= Cottage nursing =

Cottage nurses, distinct from district nurses, was a system where poor patients in rural areas of the United Kingdom were provided with in-home care. It was established by Bertha Marion Broadwood in 1883 and lasted until the interwar years. It was not a system that was widely supported by medical and nursing staff, particularly the use of the term 'nurse'. Prior to the Nurses Registration Act 1919 the term 'nurse' had no clear definition or standardised training requirements.

Cottage nursing is not to be confused with cottage hospitals.

== History ==
Providing basic healthcare for rural populations, who often lived far from hospitals, was a challenge in the late 19th century. Although district nursing was established in Liverpool in 1859, it was felt by Broadwood and others that a trained nurse of a higher educational class was unsuited to working with poor agricultural workers.

Broadwood developed a vision for cottage nurses who were simply trained countrywomen, less expensive than district nurses and better suited for working in the rural areas. They would provide a range of in-home care. This system included three aspects:
1. They were trained in homes, not hospitals.
2. They nursed one patient at a time, staying with them for days or weeks.
3. They both provided nursing care and assisted with domestic labour. This included cooking for the family, cleaning the house, and dressing and washing the children.

Sometimes this approach was called the Holt-Ockley system.

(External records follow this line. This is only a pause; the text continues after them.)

Lemma unique_keys_link k v entry :
  absent k entry → unique_keys entry → unique_keys ({| key := k; value := v |} :: entry).
Proof.
  unfold unique_keys. intros Habs%absent_keys Hu.
  rewrite fmap_cons. by apply NoDup_cons.
Qed.

Lemma absent_overwrite k0 k v pre e post :
  absent k0 (pre ++ e :: post) → key e = k →
  absent k0 (pre ++ {| key := k; value := v |} :: post).
Proof.
  rewrite !absent_app, !absent_cons. simpl.
  intros (Hpre & Hne & Hpost) <-. done.
Qed.

Lemma absent_drop k0 pre e post : absent k0 (pre ++ e :: post) → absent k0 (pre ++ post).
Proof. rewrite !absent_app, absent_cons. tauto. Qed.

Lemma exec_Done o map heap r map' heap' :
  exec o (map, heap) = Done (r, (map', heap')) →
  match o with
  | Get k => get map k = Done (r, map') ∧ heap' = heap
  | Put k v => put heap map k v = Done (r, map', heap')
  | Del k => del map k = Done (r, map') ∧ heap' = heap
  end.
Proof.
  destruct o as [k | k v | k]; simpl; intros H.
  - destruct (get map k) as [[r0 m0]|]; simpl in H; by inversion H.
  - destruct (put heap map k v) as [[[r0 m0] h0]|]; simpl in H; by inversion H.
  - destruct (del map k) as [[r0 m0]|]; simpl in H; by inversion H.
Qed.

(** No call changes the capacity or the length of the bucket array. *)
Lemma exec_well_sized o map heap r map' heap' :
  well_sized map → exec o (map, heap) = Done (r, (map', heap')) → well_sized map'.
Proof.
  intros Hs H%exec_Done. destruct o as [k | k v | k].
  - destruct H as [->%get_Done _]. done.
  - apply put_Done in H as (i & entry & entry' & [(_ & -> & _) | (_ & -> & _)]);
      by apply (well_sized_store map).
  - destruct H as [H _].
    apply del_Done in H as (i & entry & entry' & _ & [(-> & _) | (-> & _)]);
      [| done].
    destruct Hs as [Hc Hlen]. split; simpl; [done | by rewrite length_insert].
Qed.

(** Every call keeps the keys of every chain distinct. *)
Lemma exec_buckets_unique o map heap r map' heap' :
  buckets_unique map → exec o (map, heap) = Done (r, (map', heap')) →
  buckets_unique map'.
Proof.
  unfold buckets_unique. intros Hu H%exec_Done. destruct o as [k | k v | k].
  - destruct H as [->%get_Done _]. done.
  - apply put_Done in H as (i & entry & entry' & [(Hi & -> & _ & Hscan) | (Hi & -> & _ & Hscan & _)]);
      simpl; apply Forall_insert; try done;
      pose proof (Forall_lookup_1 _ _ _ _ Hu Hi) as Hentry.
    + apply put_scan_Some in Hscan as (pre & e & post & -> & Hk & _ & _ & ->).
      by apply (unique_keys_overwrite k v pre e post).
    + apply unique_keys_link; [by eapply put_scan_None | done].
  - destruct H as [H _].
    apply del_Done in H as (i & entry & entry' & Hi & [(-> & Hscan) | (-> & _)]);
      [| done].
    simpl. apply Forall_insert; [done |].
    pose proof (Forall_lookup_1 _ _ _ _ Hu Hi) as Hentry.
    apply del_scan_Some in Hscan as (pre & e & post & -> & _ & _ & _ & ->).
    by eapply unique_keys_unlink.
Qed.

(** A call that is not a [put] of [k0] leaves [k0] out of every chain. *)
Lemma exec_absent k0 o map heap r map' heap' :
  (∀ v, o ≠ Put k0 v) →
  absent_from_map k0 map → exec o (map, heap) = Done (r, (map', heap')) →
  absent_from_map k0 map'.
Proof.
  unfold absent_from_map. intros Ho Ha H%exec_Done. destruct o as [k | k v | k].
  - destruct H as [->%get_Done _]. done.
  - apply put_Done in H as (i & entry & entry' & [(Hi & -> & _ & Hscan) | (Hi & -> & _ & Hscan & _)]);
      simpl; apply Forall_insert; try done;
      pose proof (Forall_lookup_1 _ _ _ _ Ha Hi) as Hentry.
    + apply put_scan_Some in Hscan as (pre & e & post & -> & Hk & _ & _ & ->).
      by apply (absent_overwrite k0 k v pre e post).
    + apply absent_cons. split; [| done]. simpl. intros ->. by apply (Ho v).
  - destruct H as [H _].
    apply del_Done in H as (i & entry & entry' & Hi & [(-> & Hscan) | (-> & _)]);
      [| done].
    simpl. apply Forall_insert; [done |].
    pose proof (Forall_lookup_1 _ _ _ _ Ha Hi) as Hentry.
    apply del_scan_Some in Hscan as (pre & e & post & -> & _ & _ & _ & ->).
    by eapply absent_drop.
Qed.

Lemma run_cons_Done o ops map heap map' heap' :
  run (o :: ops) (map, heap) = Done (map', heap') →
  ∃ r map1 heap1,
    exec o (map, heap) = Done (r, (map1, heap1)) ∧
    run ops (map1, heap1) = Done (map', heap').
Proof.
  intros H.
  change (('(_, st') ← exec o (map, heap); run ops st') = Done (map', heap')) in H.
  destruct (exec o (map, heap)) as [[r [map1 heap1]]|]; [| discriminate H].
  by exists r, map1, heap1.
Qed.

(** An invariant of every call is an invariant of every history. *)
Lemma run_invariant (P : ts_hashmap_t → Prop) (ok : op → Prop) :
  (∀ o map heap r map' heap',
      ok o → P map → exec o (map, heap) = Done (r, (map', heap')) → P map') →
  ∀ ops map heap map' heap',
    Forall ok ops → P map → run ops (map, heap) = Done (map', heap') → P map'.
Proof.
  intros Hstep ops. induction ops as [|o ops IH]; intros map heap map' heap' Hok HP H.
  - simpl in H. by inversion H; subst.
  - apply Forall_cons in Hok as [Ho Hok].
    apply run_cons_Done in H as (r & map1 & heap1 & Hexec & Hrun).
    eapply IH; [done | | done]. by eapply Hstep.
Qed.

(** The sample map is the one that three [put] calls build from
    [initmap(4)]. *)
Example sample_map_history :
  initmap [] 4 = Done (fresh_map 4, []) ∧
  run [Put 1 100; Put 5 200; Put 9 300] (fresh_map 4, []) = Done (sample_map, []).
Proof. split; reflexivity. Qed.

Lemma fresh_map_well_sized c : 0 < c <= INT_MAX → well_sized (fresh_map c).
Proof. intros Hc. split; simpl; [done | by rewrite length_replicate]. Qed.

Lemma fresh_map_unique c : buckets_unique (fresh_map c).
Proof. apply Forall_replicate. apply NoDup_nil_2. Qed.

Lemma fresh_map_absent k c : absent_from_map k (fresh_map c).
Proof. apply Forall_replicate, absent_nil. Qed.

Lemma reachable_unique map : reachable map → buckets_unique map.
Proof.
  intros (heap & c & ops & map0 & heap0 & heap' & ->%initmap_Done & Hrun).
  eapply (run_invariant buckets_unique (λ _, True)); [| | | done].
  - intros o m h r m' h' _. apply exec_buckets_unique.
  - by apply Forall_true.
  - apply fresh_map_unique.
Qed.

This was because the original cottage nurses worked on the Surrey-Sussex border centred on Ockley, and Broadwood adopted the Holt system, first established by Mrs and Miss Holt of Barningham Hall in Norfolk twenty years earlier, distinguished by the nurse living in the patient's cottage and caring for the family. It became more widely known as cottage nursing.

In 1883, Broadwood employed the first three cottage nurses in Surrey. In 1889, Katherine Twining, a trained nurse and member of the Twining tea company, contacted Broadwood offering to train cottage nurses in East London. They developed a three-month training course for cottage nurses that provided hands-on instruction in the homes of the poor, covering basic nursing, sanitation, and postpartum care. In the seven years from 1890, St Mary's Nurses' Home at Plaistow trained 563 women as nurses, midwives, or both, sending them to work in 28 counties and all four UK countries. In 1900 Broadwood set up her own Nurses' Training Home at Bury House in Lower Edmonton.

Some rural patronesses called for cottage nurses to also receive midwifery training, to enable them to serve as more effective replacements for the handywomen.

In 1894 there were 36 associations, with a head office in London; they became known as the Affiliated Benefit Nursing Associations. In 1906, affiliated associations were reorganised into the Cottage Benefit Nursing Association. By 1907 there were over 700 cottage nurses working across the United Kingdom, from the Scottish Highlands to Western Ireland.

In 1919 the Cottage Benefit Nursing Association stated that training of cottage nurses had increased to 12 months in theoretical and practical work, including midwifery. Trainees had to be at least 23 years old, or if younger to have an extended training of 15 months. If the examination was passed the cottage nurses would go to a branch of the Cottage Benefit Nursing Association for a minimum of three years. Govan Cottage Nurses Training Home was an example where training lasted 12 months and included midwifery. This was a branch of the Elder Cottage Hospital at Govan, bequested by Isabella Elder.

When the Nurses Registration Act (1919) was introduced, cottage nurses had an option to apply for three years of hospital training, as they were no longer able to use the term 'nurse'.  Despite this, some of them continued working as unregistered nurses, something the Act did nothing to prevent. They were duly demoralised by legislation designed to make their inferiority and insufficiency a matter of legal record.

The cottage nurses often endured hardships including limited space to sleep while residing in already overcrowded cottages which were often not clean, and afforded little privacy during time off.

== Notable staff ==
Bertha Marion Broadwood was born at Bryanston Square Marylebone, London on 27 March 1846. She was the fourth daughter of Henry Fowler Broadwood, head of the piano making firm John Broadwood and Sons, and his wife Juliana Maria, daughter of Wyrley Birch of Wretham Hall, Norfolk. Broadwood died two days before her 89th birthday in 1935.